::: EXTRACTED ENTRIES :::
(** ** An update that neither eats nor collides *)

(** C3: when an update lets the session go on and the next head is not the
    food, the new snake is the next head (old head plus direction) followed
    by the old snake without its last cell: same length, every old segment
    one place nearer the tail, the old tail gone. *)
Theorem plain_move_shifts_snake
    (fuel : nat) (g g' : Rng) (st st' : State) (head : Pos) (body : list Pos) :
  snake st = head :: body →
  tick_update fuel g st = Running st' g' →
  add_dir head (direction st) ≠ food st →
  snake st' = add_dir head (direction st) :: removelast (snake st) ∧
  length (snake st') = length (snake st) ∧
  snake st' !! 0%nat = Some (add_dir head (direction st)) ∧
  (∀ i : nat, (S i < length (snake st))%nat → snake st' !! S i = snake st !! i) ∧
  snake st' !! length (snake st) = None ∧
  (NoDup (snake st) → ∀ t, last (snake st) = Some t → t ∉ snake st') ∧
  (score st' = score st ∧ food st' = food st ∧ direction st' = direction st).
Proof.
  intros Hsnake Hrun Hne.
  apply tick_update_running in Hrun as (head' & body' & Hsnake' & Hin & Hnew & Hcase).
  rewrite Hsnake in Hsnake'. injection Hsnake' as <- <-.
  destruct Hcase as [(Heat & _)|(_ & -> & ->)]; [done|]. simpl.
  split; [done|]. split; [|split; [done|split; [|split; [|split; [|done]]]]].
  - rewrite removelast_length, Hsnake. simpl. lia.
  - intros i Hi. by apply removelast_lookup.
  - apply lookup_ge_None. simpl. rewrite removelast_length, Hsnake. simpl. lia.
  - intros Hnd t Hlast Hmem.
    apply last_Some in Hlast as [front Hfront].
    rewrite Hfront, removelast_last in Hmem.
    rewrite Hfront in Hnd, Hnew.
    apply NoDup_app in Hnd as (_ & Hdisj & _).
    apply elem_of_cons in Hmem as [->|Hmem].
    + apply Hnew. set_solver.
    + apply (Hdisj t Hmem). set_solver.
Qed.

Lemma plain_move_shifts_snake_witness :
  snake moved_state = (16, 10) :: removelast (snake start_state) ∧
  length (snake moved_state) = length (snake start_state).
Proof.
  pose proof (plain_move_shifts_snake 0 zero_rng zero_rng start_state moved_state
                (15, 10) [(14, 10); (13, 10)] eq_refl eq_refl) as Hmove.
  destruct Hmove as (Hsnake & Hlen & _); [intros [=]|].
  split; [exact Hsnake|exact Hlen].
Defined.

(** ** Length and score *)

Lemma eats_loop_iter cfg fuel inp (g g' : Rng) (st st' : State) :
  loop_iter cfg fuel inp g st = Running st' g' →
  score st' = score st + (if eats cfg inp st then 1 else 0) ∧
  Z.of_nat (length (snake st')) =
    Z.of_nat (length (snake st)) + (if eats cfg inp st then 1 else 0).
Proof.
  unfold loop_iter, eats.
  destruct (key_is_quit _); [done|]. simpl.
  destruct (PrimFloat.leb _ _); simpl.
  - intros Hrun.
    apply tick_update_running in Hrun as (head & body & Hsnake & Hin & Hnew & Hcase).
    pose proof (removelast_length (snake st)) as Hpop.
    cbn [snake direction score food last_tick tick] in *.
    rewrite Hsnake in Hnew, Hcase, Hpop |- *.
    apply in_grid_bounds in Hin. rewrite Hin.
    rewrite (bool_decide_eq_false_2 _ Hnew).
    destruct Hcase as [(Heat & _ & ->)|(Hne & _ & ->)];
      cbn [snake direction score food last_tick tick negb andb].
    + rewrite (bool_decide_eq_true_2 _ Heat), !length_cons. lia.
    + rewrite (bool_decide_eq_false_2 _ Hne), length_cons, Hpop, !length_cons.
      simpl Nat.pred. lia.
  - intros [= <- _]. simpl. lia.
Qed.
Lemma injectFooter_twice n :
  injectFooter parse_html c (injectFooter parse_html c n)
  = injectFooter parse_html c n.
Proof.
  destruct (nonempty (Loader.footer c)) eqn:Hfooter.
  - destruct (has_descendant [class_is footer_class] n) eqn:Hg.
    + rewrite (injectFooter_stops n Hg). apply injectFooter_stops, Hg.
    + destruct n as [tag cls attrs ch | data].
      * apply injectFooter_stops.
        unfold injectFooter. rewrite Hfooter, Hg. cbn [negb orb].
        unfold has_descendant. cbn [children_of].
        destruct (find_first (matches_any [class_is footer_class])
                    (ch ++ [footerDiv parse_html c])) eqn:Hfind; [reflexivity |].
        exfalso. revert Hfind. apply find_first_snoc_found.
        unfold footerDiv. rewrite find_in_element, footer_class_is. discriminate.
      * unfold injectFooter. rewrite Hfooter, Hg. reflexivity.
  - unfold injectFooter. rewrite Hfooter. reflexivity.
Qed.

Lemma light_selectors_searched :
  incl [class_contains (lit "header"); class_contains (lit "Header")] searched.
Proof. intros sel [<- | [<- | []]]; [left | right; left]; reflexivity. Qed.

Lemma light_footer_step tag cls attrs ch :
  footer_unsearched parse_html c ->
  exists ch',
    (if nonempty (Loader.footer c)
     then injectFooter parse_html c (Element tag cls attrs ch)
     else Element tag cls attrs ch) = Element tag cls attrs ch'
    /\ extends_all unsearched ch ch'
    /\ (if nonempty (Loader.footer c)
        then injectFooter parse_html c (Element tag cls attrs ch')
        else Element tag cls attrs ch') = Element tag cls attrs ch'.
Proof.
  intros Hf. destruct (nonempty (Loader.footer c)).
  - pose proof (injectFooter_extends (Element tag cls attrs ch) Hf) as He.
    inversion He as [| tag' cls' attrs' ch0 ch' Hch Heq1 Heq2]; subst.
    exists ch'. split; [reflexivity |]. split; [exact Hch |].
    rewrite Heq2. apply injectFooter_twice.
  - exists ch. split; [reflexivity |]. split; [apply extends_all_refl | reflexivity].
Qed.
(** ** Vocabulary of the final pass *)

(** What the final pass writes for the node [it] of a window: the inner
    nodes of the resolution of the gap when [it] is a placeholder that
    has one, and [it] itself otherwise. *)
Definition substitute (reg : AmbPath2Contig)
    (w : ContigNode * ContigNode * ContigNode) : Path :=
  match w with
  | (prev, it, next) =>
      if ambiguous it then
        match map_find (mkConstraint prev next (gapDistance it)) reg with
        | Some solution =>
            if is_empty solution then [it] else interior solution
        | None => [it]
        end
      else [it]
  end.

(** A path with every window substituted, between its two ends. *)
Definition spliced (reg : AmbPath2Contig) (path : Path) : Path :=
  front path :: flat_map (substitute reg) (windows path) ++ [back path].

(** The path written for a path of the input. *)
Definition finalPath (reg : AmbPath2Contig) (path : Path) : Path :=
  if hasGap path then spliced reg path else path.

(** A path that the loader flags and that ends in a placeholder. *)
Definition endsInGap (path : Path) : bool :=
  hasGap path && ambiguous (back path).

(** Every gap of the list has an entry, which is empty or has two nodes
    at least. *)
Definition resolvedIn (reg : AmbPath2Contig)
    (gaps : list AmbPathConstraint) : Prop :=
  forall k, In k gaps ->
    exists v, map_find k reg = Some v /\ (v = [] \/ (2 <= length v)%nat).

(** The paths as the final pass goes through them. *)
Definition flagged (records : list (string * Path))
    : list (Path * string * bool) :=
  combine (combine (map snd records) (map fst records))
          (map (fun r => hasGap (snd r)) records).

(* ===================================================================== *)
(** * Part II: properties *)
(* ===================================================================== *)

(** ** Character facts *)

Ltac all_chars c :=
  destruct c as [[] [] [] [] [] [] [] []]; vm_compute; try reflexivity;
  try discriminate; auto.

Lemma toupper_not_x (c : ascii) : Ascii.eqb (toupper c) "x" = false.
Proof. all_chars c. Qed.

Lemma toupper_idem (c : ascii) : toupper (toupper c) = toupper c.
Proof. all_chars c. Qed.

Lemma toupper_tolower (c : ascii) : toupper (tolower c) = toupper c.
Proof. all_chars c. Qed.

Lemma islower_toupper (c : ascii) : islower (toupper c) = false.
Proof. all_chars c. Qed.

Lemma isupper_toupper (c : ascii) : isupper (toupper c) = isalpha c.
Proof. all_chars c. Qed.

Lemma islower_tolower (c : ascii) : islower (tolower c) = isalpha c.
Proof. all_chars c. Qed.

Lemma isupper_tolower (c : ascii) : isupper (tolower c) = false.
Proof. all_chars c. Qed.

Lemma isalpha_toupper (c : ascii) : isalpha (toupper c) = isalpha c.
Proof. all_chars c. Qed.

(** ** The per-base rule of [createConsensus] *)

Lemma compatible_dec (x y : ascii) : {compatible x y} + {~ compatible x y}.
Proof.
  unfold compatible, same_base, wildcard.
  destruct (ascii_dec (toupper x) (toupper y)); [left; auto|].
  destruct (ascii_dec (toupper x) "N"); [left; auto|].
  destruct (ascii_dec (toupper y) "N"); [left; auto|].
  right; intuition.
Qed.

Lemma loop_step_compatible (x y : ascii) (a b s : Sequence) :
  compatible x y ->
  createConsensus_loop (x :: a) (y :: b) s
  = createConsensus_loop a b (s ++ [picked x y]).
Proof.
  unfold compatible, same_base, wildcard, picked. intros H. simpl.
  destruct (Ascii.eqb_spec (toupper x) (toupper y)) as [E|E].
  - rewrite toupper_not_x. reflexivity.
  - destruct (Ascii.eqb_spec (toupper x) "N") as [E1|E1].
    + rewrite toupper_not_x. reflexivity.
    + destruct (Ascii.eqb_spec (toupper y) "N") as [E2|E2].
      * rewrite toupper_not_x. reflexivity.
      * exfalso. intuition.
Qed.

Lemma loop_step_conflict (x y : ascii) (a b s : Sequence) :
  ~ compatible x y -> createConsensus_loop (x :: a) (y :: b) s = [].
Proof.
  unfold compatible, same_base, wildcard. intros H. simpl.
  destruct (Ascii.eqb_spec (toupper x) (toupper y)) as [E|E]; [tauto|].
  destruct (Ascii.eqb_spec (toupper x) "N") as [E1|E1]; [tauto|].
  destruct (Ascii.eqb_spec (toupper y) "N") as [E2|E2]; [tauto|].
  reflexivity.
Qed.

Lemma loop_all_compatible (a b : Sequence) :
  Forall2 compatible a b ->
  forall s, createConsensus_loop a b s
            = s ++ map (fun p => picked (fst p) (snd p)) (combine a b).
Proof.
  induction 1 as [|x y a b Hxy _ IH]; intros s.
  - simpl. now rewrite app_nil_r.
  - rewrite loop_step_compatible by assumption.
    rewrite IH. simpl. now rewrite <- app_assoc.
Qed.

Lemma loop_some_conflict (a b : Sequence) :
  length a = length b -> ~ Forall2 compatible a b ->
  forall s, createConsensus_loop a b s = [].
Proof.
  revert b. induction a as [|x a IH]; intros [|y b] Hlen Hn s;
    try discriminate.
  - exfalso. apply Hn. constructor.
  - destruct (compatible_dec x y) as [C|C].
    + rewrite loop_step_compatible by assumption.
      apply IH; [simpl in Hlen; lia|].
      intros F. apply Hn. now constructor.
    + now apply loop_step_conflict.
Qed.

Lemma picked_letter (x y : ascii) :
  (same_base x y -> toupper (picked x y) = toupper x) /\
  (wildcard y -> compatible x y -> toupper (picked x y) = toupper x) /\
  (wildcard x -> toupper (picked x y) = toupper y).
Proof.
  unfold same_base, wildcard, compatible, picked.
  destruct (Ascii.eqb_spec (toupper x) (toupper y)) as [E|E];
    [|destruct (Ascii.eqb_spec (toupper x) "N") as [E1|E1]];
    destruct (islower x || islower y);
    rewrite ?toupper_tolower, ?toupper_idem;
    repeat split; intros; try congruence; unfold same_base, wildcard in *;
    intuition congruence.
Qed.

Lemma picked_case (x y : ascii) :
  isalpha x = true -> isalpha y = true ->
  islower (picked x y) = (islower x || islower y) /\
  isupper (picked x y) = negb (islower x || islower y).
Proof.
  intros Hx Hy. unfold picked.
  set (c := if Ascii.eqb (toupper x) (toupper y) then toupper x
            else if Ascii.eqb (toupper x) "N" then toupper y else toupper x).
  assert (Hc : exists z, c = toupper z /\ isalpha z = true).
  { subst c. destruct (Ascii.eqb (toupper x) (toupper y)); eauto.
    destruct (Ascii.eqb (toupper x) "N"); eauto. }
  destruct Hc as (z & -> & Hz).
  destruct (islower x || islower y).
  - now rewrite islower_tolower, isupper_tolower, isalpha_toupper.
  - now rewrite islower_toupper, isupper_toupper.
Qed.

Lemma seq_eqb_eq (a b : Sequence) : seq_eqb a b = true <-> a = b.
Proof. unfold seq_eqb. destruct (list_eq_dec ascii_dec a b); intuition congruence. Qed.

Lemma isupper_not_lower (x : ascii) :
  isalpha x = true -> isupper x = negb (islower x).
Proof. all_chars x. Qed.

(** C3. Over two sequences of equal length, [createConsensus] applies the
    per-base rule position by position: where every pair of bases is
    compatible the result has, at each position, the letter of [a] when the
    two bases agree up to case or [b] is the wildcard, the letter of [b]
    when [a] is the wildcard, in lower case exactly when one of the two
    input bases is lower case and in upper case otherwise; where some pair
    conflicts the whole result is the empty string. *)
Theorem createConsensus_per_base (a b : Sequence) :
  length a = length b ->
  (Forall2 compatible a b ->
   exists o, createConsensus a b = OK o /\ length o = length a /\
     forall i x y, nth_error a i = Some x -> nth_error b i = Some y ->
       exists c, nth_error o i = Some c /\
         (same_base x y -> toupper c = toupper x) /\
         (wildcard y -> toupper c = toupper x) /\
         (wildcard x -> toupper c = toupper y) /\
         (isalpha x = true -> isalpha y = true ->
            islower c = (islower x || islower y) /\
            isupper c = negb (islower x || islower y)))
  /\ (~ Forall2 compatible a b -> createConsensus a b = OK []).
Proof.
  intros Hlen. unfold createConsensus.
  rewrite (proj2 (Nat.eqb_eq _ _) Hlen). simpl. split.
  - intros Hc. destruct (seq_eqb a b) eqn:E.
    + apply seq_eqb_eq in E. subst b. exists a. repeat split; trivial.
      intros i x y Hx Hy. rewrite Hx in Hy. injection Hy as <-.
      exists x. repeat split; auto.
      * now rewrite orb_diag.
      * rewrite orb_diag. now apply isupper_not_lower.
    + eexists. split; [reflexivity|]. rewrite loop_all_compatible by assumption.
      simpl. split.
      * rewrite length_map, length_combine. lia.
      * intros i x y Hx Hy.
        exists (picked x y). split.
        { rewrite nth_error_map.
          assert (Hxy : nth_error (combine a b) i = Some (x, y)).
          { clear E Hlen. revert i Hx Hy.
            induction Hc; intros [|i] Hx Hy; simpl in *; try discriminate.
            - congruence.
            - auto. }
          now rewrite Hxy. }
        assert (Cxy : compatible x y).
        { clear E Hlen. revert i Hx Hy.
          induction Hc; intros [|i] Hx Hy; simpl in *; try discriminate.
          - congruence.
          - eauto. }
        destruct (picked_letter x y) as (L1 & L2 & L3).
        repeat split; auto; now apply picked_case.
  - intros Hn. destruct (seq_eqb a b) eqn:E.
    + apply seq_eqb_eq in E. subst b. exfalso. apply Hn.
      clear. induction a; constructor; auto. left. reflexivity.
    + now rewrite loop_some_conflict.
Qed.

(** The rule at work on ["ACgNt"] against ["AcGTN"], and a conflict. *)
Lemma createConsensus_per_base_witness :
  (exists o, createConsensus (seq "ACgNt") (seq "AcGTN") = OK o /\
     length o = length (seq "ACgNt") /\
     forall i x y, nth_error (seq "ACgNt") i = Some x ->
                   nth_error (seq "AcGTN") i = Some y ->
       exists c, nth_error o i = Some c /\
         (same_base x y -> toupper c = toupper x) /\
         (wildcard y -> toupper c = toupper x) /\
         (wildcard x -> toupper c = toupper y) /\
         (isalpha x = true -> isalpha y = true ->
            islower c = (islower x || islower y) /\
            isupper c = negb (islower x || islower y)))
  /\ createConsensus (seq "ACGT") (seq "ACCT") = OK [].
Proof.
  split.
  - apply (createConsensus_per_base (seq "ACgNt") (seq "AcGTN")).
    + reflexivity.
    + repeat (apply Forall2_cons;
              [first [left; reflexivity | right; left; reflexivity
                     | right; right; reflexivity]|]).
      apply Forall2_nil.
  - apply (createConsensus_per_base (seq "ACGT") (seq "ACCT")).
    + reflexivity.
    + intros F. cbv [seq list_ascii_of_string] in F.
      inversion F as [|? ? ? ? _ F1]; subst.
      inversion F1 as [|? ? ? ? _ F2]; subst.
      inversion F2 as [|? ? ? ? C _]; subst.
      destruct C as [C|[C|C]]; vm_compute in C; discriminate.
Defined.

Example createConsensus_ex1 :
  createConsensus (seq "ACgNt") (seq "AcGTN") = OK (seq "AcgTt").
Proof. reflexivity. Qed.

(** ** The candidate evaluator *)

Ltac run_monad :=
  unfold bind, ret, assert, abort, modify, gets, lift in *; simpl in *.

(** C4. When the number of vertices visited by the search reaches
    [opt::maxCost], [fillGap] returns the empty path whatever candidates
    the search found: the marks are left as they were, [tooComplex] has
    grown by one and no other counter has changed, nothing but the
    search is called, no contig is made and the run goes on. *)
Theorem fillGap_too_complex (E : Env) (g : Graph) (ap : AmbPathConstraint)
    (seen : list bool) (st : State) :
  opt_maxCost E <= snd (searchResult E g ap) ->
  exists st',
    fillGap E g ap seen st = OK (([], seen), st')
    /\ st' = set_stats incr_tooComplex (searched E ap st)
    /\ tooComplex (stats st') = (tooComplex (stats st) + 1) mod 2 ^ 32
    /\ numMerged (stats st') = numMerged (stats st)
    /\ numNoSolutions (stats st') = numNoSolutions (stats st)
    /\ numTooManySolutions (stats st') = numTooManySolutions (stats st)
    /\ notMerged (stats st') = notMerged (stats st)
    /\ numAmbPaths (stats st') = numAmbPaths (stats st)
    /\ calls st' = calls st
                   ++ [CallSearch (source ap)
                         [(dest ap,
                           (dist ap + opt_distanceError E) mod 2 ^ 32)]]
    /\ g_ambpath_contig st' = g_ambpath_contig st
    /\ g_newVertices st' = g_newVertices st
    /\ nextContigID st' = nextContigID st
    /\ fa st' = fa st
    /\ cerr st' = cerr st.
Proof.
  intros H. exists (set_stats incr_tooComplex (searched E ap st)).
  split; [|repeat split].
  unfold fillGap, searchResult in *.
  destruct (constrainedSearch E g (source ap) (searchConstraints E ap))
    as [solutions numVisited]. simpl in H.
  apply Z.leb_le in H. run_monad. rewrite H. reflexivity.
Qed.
:::
▶ [TASK ITEM]: How many lines in the entries contain the string "constructor"? Answer with the number only.

▶ [EXERCISE SOLUTION]: 3